** Opening Material for the task block **

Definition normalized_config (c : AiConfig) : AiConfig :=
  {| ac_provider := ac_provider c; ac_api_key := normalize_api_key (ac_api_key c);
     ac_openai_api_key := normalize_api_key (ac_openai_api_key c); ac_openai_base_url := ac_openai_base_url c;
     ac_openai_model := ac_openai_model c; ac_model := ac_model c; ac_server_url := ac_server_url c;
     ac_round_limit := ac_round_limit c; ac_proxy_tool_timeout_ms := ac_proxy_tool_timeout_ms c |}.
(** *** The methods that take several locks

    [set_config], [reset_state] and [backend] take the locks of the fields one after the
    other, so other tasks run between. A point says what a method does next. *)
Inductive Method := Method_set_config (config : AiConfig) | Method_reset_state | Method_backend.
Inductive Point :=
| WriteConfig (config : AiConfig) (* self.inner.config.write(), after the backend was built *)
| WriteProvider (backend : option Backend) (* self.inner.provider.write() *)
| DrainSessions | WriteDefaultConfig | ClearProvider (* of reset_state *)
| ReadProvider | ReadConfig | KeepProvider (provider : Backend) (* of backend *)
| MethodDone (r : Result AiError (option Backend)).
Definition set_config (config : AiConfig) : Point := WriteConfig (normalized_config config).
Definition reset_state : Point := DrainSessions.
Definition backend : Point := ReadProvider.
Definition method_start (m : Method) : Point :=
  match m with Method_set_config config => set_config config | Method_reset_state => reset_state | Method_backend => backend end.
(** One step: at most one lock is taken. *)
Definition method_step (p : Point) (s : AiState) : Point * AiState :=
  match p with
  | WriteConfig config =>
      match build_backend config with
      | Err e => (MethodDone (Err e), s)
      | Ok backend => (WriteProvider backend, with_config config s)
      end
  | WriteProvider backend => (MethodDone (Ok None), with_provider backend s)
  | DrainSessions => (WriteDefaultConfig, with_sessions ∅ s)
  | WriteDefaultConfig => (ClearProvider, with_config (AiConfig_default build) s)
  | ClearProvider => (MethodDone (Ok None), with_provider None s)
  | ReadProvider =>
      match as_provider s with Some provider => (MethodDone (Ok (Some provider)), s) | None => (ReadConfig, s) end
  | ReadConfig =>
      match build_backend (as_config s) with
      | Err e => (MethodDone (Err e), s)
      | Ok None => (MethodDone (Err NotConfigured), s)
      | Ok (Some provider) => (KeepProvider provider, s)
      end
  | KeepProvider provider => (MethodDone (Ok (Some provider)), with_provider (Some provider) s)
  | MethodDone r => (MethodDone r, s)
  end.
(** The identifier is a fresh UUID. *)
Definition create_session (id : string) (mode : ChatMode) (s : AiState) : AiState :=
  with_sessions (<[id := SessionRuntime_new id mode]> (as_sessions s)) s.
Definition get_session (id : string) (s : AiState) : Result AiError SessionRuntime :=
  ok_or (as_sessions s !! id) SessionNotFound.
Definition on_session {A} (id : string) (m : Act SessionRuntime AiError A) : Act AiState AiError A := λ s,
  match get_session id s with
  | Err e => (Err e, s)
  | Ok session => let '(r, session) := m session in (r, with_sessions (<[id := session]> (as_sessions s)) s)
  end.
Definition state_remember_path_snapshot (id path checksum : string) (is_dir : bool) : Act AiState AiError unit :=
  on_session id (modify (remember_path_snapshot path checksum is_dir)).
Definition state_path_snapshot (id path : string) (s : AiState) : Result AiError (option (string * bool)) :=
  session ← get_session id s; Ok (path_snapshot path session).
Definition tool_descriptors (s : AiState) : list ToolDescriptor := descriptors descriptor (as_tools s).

** Closing Material for the task block **
** Opening Material for the task block **

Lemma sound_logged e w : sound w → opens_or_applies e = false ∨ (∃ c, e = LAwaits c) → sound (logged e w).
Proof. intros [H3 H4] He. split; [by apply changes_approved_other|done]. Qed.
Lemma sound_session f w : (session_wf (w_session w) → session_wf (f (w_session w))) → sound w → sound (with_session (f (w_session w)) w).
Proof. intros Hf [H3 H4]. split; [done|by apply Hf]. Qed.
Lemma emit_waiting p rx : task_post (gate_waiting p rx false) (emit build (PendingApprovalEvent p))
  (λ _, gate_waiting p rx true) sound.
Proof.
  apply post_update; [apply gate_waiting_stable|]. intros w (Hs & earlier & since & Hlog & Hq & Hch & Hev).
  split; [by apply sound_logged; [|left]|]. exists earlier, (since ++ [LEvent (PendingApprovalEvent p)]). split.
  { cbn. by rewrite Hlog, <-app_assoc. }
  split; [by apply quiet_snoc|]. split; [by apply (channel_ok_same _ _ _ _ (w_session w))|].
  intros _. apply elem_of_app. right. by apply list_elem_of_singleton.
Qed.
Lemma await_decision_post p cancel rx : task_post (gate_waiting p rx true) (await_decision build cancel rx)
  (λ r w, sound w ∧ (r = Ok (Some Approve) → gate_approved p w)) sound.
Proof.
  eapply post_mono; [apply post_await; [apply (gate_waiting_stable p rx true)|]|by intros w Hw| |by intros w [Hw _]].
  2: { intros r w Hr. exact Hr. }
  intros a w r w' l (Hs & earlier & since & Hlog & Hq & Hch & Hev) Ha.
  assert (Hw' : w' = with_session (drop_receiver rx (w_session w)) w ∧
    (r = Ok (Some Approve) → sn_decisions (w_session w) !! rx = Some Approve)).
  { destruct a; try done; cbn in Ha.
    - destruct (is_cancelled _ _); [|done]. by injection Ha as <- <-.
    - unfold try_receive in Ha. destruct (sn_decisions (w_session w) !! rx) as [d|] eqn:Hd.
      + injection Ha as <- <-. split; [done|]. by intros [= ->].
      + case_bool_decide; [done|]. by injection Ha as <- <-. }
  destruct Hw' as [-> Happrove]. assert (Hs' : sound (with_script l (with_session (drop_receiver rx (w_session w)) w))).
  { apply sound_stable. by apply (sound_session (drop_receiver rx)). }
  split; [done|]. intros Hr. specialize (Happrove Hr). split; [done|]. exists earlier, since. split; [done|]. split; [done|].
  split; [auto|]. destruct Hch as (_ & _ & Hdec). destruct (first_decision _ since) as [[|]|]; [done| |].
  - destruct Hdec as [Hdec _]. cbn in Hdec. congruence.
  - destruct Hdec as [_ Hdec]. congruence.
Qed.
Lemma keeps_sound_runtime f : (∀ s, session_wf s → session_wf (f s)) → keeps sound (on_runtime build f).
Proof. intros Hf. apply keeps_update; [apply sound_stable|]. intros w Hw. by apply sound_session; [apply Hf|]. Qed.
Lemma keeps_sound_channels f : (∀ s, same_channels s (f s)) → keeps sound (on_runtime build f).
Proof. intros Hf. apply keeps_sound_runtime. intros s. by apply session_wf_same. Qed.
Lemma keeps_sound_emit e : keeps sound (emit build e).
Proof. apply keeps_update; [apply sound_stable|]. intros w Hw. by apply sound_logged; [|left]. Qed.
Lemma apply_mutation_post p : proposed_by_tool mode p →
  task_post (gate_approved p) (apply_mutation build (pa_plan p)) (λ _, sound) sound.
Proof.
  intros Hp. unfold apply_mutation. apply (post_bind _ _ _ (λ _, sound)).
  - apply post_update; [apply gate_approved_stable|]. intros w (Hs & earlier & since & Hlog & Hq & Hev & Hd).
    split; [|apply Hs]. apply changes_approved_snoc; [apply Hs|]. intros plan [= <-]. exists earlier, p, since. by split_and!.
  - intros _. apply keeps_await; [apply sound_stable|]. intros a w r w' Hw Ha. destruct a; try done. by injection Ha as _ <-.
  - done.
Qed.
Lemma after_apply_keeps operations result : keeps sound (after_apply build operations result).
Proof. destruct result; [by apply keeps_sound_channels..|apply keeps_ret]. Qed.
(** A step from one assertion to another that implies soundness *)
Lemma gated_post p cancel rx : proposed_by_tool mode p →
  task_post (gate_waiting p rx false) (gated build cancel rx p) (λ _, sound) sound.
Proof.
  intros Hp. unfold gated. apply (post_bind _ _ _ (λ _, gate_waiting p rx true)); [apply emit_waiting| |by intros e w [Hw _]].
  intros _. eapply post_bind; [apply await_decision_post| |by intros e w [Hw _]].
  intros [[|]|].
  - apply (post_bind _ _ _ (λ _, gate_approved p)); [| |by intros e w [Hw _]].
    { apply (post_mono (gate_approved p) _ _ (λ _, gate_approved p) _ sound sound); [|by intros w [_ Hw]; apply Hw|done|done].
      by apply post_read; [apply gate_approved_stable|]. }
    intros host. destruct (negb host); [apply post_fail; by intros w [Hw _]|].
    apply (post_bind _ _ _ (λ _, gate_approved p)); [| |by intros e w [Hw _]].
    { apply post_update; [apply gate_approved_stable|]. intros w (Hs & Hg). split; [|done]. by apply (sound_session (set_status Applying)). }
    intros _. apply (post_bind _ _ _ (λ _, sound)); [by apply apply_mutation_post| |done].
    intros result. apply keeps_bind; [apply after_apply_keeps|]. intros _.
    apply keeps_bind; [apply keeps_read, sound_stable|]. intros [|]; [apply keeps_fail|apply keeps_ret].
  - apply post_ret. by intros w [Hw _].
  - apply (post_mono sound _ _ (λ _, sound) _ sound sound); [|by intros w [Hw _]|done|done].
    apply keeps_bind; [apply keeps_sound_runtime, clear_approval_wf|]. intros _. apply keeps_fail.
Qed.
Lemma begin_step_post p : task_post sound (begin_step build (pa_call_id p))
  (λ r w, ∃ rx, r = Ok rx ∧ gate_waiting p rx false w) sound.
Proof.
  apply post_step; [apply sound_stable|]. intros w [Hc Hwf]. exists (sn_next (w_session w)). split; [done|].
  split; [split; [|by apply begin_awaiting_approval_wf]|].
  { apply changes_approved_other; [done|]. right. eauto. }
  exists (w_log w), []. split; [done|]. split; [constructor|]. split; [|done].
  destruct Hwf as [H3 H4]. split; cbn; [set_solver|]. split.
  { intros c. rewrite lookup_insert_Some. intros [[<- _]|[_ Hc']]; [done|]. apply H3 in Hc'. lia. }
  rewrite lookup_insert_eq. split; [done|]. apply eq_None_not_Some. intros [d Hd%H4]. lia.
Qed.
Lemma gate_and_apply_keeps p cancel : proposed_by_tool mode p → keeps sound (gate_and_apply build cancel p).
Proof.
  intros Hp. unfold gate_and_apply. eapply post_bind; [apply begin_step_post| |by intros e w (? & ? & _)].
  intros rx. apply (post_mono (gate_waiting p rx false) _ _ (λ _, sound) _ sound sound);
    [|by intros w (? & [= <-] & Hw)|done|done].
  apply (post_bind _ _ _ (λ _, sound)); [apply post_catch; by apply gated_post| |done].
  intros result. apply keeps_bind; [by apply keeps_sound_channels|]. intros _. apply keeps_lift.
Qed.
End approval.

** Closing Material for the task block **

▸ Exercise instructions
Copy each line of the preceding data that contains the string "KeepProvider".

▸ Reply to the task
| ReadProvider | ReadConfig | KeepProvider (provider : Backend) (* of backend *)
      | Ok (Some provider) => (KeepProvider provider, s)
  | KeepProvider provider => (MethodDone (Ok (Some provider)), with_provider (Some provider) s)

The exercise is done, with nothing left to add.